(** * deep-sdm-oceans: examples/geolifeclef/cnn_on_temperature_patches.py

    A shallow embedding of the repository's own logic in that script:
    the transform [ReplaceChannelsByBIOTEMPTransform], the two transform
    pipelines of [GeoLifeCLEF2022DataModule] and its [get_dataset].

    The script is glue around numpy, torch and torchvision.  What those
    libraries do is modelled here as far as the script relies on it, from
    their documented behaviour: numpy broadcasting and type promotion,
    IEEE-754 arithmetic (through [SpecFloat]), the output size of
    torchvision's [resize], cropping, flipping and [Normalize].  The two
    resampling kernels (the interpolation of [resize], the coordinate map of
    [rotate]) stay abstract, see [Kernels]. *)

From Stdlib Require Import ZArith QArith Qabs List Bool Lia.
From Stdlib Require Import Floats.SpecFloat.
From stdpp Require Import gmap strings.

Local Open Scope nat_scope.

(** ** Results of Python calls: a value, or an exception raised *)

Inductive exn := ValueError | TypeError | ZeroDivisionError | RuntimeError.

Inductive result (A : Type) :=
| Ok (a : A)
| Raise (e : exn).
Arguments Ok {A} a.
Arguments Raise {A} e.

Definition bind {A B} (r : result A) (k : A -> result B) : result B :=
  match r with
  | Ok a => k a
  | Raise e => Raise e
  end.

#[global] Instance result_ret : MRet result := fun _ a => Ok a.
#[global] Instance result_bind : MBind result := fun _ _ k r => bind r k.

(** ** Scalars and dtypes *)

(** The dtypes of numpy that [torch.as_tensor] converts, as far as they
    are numeric and real: every [dense] array below has one of them.  An
    array of another dtype is an [array] that is not [Dense], see
    [normalized_any]. *)
Inductive dtype :=
| int8 | int16 | int32 | int64
| uint8 | uint16 | uint32 | uint64
| float16 | float32 | float64.

#[global] Instance dtype_eq_dec : EqDecision dtype.
Proof. solve_decision. Defined.

(** An array element: an integer (integer dtypes) or an IEEE-754 value. *)
Inductive scalar :=
| SInt (z : Z)
| SFloat (x : spec_float).

(** Precision and exponent bound of the binary formats. *)
Record format := { prec : Z; emax : Z }.

Definition binary16 := {| prec := 11; emax := 16 |}.
Definition binary32 := {| prec := 24; emax := 128 |}.
Definition binary64 := {| prec := 53; emax := 1024 |}.

Definition float_format (d : dtype) : option format :=
  match d with
  | float16 => Some binary16
  | float32 => Some binary32
  | float64 => Some binary64
  | _ => None
  end.

Definition is_floating (d : dtype) : bool :=
  match float_format d with Some _ => true | None => false end.

(** Width in bits and signedness of the integer dtypes. *)
Definition int_bits (d : dtype) : Z :=
  match d with
  | int8 | uint8 => 8
  | int16 | uint16 => 16
  | int32 | uint32 => 32
  | _ => 64
  end.

Definition is_signed (d : dtype) : bool :=
  match d with
  | uint8 | uint16 | uint32 | uint64 => false
  | _ => true
  end.

Module ieee.

(** Round a finite or special value into format [f], to nearest even. *)
Definition round (f : format) (x : spec_float) : spec_float :=
  match x with
  | S754_finite s m e => binary_round (prec f) (emax f) s m e
  | _ => x
  end.

Definition of_Z (f : format) (z : Z) : spec_float :=
  binary_normalize (prec f) (emax f) z 0 false.

(** Truncation toward zero, the C conversion of a float to an integer. *)
Definition to_Z (x : spec_float) : Z :=
  match x with
  | S754_finite s m e =>
      cond_Zopp s (if (0 <=? e)%Z then Z.shiftl (Zpos m) e
                   else Z.quot (Zpos m) (2 ^ (- e)))
  | _ => 0%Z
  end.

Definition add (f : format) := SFadd (prec f) (emax f).
Definition sub (f : format) := SFsub (prec f) (emax f).
Definition div (f : format) := SFdiv (prec f) (emax f).


(** The double nearest to the decimal literal [q], as Python reads it. *)
Definition of_literal (q : Q) : spec_float :=
  div binary64 (of_Z binary64 (Qnum q)) (of_Z binary64 (Zpos (Qden q))).

End ieee.

(** Two's complement (or unsigned) wrap-around into an integer dtype. *)
Definition wrap (d : dtype) (z : Z) : Z :=
  let m := (2 ^ int_bits d)%Z in
  if is_signed d then ((z + m / 2) mod m - m / 2)%Z else (z mod m)%Z.

(** Conversions of a scalar: to a float of format [f] (rounding), to the
    integer dtype [d] (truncating, then wrapping), and numpy's [astype]. *)
Definition to_float (f : format) (s : scalar) : spec_float :=
  match s with
  | SInt z => ieee.of_Z f z
  | SFloat x => ieee.round f x
  end.

Definition to_int (d : dtype) (s : scalar) : Z :=
  match s with
  | SInt z => wrap d z
  | SFloat x => wrap d (ieee.to_Z x)
  end.

Definition astype (d : dtype) (s : scalar) : scalar :=
  match float_format d with
  | Some f => SFloat (to_float f s)
  | None => SInt (to_int d s)
  end.

(** ** Dense arrays

    A numpy array or a torch tensor of rank 3, laid out (channels, height,
    width) as the patch extractor returns it: its dtype, its shape and its
    elements by index. *)

Record dense := {
  dtype_of : dtype;
  chans : nat;
  height : nat;
  width : nat;
  item : nat -> nat -> nat -> scalar
}.

Definition shape (a : dense) : nat * nat * nat := (chans a, height a, width a).

(** ** numpy *)

Module np.

Definition float_rank (d : dtype) : nat :=
  match d with float16 => 1 | float32 => 2 | float64 => 3 | _ => 0 end.

Definition float_of_rank (n : nat) : dtype :=
  match n with 0 | 1 => float16 | 2 => float32 | _ => float64 end.

(** Rank of the smallest float dtype holding every value of an integer
    dtype. *)
Definition int_as_float (d : dtype) : nat :=
  if (int_bits d <=? 8)%Z then 1 else if (int_bits d <=? 16)%Z then 2 else 3.

Definition signed_of_bits (b : Z) : dtype :=
  if (b <=? 8)%Z then int8 else if (b <=? 16)%Z then int16
  else if (b <=? 32)%Z then int32 else int64.

(** [np.result_type]: the dtype two array operands are promoted to. *)
Definition result_type (d1 d2 : dtype) : dtype :=
  match is_floating d1, is_floating d2 with
  | true, true => float_of_rank (Nat.max (float_rank d1) (float_rank d2))
  | true, false => float_of_rank (Nat.max (float_rank d1) (int_as_float d2))
  | false, true => float_of_rank (Nat.max (int_as_float d1) (float_rank d2))
  | false, false =>
      if Bool.eqb (is_signed d1) (is_signed d2) then
        if (int_bits d1 <=? int_bits d2)%Z then d2 else d1
      else
        let '(s, u) := if is_signed d1 then (d1, d2) else (d2, d1) in
        if (int_bits u <? int_bits s)%Z then s
        else if (int_bits u <? 64)%Z then signed_of_bits (2 * int_bits u)
        else float64
  end.

(** Broadcasting of one axis: equal lengths, or one of them 1. *)
Definition broadcast_dim (n m : nat) : option nat :=
  if n =? m then Some n
  else if n =? 1 then Some m
  else if m =? 1 then Some n
  else None.

(** Index into an axis of length [n] of an operand being broadcast: an
    axis of length 1 is read at 0 whatever the index (stride 0). *)
Definition bidx (n i : nat) : nat := if n =? 1 then 0 else i.

(** An elementwise binary operation: the shapes are broadcast (a
    [ValueError] when they cannot be), the result has dtype [d]. *)
Definition binary_op (d : dtype) (op : scalar -> scalar -> scalar)
    (a b : dense) : result dense :=
  match broadcast_dim (chans a) (chans b),
        broadcast_dim (height a) (height b),
        broadcast_dim (width a) (width b) with
  | Some c, Some h, Some w =>
      Ok {| dtype_of := d; chans := c; height := h; width := w;
            item := fun k i j =>
              op (item a (bidx (chans a) k) (bidx (height a) i) (bidx (width a) j))
                 (item b (bidx (chans b) k) (bidx (height b) i) (bidx (width b) j)) |}
  | _, _, _ => Raise ValueError
  end.

Definition subtract_scalar (d : dtype) (x y : scalar) : scalar :=
  match float_format d with
  | Some f => SFloat (ieee.sub f (to_float f x) (to_float f y))
  | None => SInt (wrap d (to_int d x - to_int d y))
  end.


Definition add_scalar (d : dtype) (x y : scalar) : scalar :=
  match float_format d with
  | Some f => SFloat (ieee.add f (to_float f x) (to_float f y))
  | None => SInt (wrap d (to_int d x + to_int d y))
  end.

(** True division is carried out in floating point: in the promoted
    dtype when that is a float, in float64 for two integer operands. *)
Definition divide_dtype (d : dtype) : dtype :=
  if is_floating d then d else float64.

Definition divide_scalar (d : dtype) (x y : scalar) : scalar :=
  let f := default binary64 (float_format d) in
  SFloat (ieee.div f (to_float f x) (to_float f y)).

(** [a - b], [a * b], [a + b] and [a / b] on arrays. *)
Definition subtract (a b : dense) : result dense :=
  let d := result_type (dtype_of a) (dtype_of b) in
  binary_op d (subtract_scalar d) a b.


Definition add (a b : dense) : result dense :=
  let d := result_type (dtype_of a) (dtype_of b) in
  binary_op d (add_scalar d) a b.

Definition divide (a b : dense) : result dense :=
  let d := divide_dtype (result_type (dtype_of a) (dtype_of b)) in
  binary_op d (divide_scalar d) a b.

(** [np.asarray(l, dtype=d)[:, None, None]]: the Python floats of [l],
    converted to [d], as an array of shape (len(l), 1, 1). *)
Definition asarray_column (l : list Q) (d : dtype) : dense :=
  {| dtype_of := d; chans := length l; height := 1; width := 1;
     item := fun k _ _ =>
       astype d (SFloat (ieee.of_literal (nth k l 0%Q))) |}.

End np.

(** ** torch *)

Module torch.

(** [torch.as_tensor(a, dtype=d)]: the array itself when it already has
    dtype [d] (no copy), its elements converted to [d] otherwise. *)
Definition as_tensor (a : dense) (d : dtype) : dense :=
  if decide (dtype_of a = d) then a
  else {| dtype_of := d; chans := chans a; height := height a;
          width := width a;
          item := fun k i j => astype d (item a k i j) |}.

(** What [as_tensor] makes of one element of an array of dtype [d0]. *)
Definition as_tensor_scalar (d0 d : dtype) (s : scalar) : scalar :=
  if decide (d0 = d) then s else astype d s.

(** The default generator: the stream of its raw outputs and how many
    were drawn so far. *)
Record Generator := { tape : nat -> N; pos : nat }.

Definition random (g : Generator) : N * Generator :=
  (tape g (pos g), {| tape := tape g; pos := S (pos g) |}).

(** [torch.rand(1)]: 24 random bits scaled into [0, 1). *)
Definition rand (g : Generator) : Q * Generator :=
  let '(x, g') := random g in
  (Z.of_N (x mod 2 ^ 24) # 2 ^ 24, g')%Q.

(** [torch.randint(low, high, size=(1,)).item()] *)
Definition randint (low high : nat) (g : Generator) : nat * Generator :=
  let '(x, g') := random g in
  (low + N.to_nat (x mod N.of_nat (high - low)), g').

(** [torch.empty(1).uniform_(a, b).item()] *)
Definition uniform (a b : Q) (g : Generator) : Q * Generator :=
  let '(u, g') := rand g in
  (u * (b - a) + a, g')%Q.

End torch.

(** ** torchvision

    The resampling done inside [resize] and [rotate] is not modelled: what
    a resized image holds at an index, and which source pixel a rotation
    copies to an index, are parameters of the development. *)

Class Kernels := {
  (** [interpolate img h w k i j]: element (k, i, j) of [img] resampled to
      [h] by [w] (bilinear interpolation). *)
  interpolate : dense -> nat -> nat -> nat -> nat -> nat -> scalar;
  (** [rotate_source angle h w i j]: the pixel of an [h] by [w] image that
      nearest-neighbour rotation by [angle] degrees copies to (i, j), or
      [None] when it falls outside of the image. *)
  rotate_source : Q -> nat -> nat -> nat -> nat -> option (nat * nat)
}.

(** [torchvision.transforms.functional] *)
Module F.

(** The output size (height, width) of [resize] for an [int] size: the
    shorter edge becomes [size], the longer one [int(size * long / short)]. *)
Definition compute_resized_output_size (h w size : nat) : result (nat * nat) :=
  let '(short, long) := if w <=? h then (w, h) else (h, w) in
  if short =? 0 then Raise ZeroDivisionError
  else
    let new_short := size in
    let new_long := size * long / short in
    Ok (if w <=? h then (new_long, new_short) else (new_short, new_long)).

(** The same for the size 256 and non-empty edges. *)
Definition resized (h w : nat) : nat * nat :=
  if w <=? h then (256 * h / w, 256) else (256, 256 * w / h).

######

• _Work required_
Both the line containing "else if m =? 1 then Some n" and the line containing "(ieee.add f (to_float f x) (to_float f y))" belong in the answer. Print them and every line above that falls between them exactly, and no others.

• _Your response_
  else if m =? 1 then Some n
  else None.

(** Index into an axis of length [n] of an operand being broadcast: an
    axis of length 1 is read at 0 whatever the index (stride 0). *)
Definition bidx (n i : nat) : nat := if n =? 1 then 0 else i.

(** An elementwise binary operation: the shapes are broadcast (a
    [ValueError] when they cannot be), the result has dtype [d]. *)
Definition binary_op (d : dtype) (op : scalar -> scalar -> scalar)
    (a b : dense) : result dense :=
  match broadcast_dim (chans a) (chans b),
        broadcast_dim (height a) (height b),
        broadcast_dim (width a) (width b) with
  | Some c, Some h, Some w =>
      Ok {| dtype_of := d; chans := c; height := h; width := w;
            item := fun k i j =>
              op (item a (bidx (chans a) k) (bidx (height a) i) (bidx (width a) j))
                 (item b (bidx (chans b) k) (bidx (height b) i) (bidx (width b) j)) |}
  | _, _, _ => Raise ValueError
  end.

Definition subtract_scalar (d : dtype) (x y : scalar) : scalar :=
  match float_format d with
  | Some f => SFloat (ieee.sub f (to_float f x) (to_float f y))
  | None => SInt (wrap d (to_int d x - to_int d y))
  end.


Definition add_scalar (d : dtype) (x y : scalar) : scalar :=
  match float_format d with
  | Some f => SFloat (ieee.add f (to_float f x) (to_float f y))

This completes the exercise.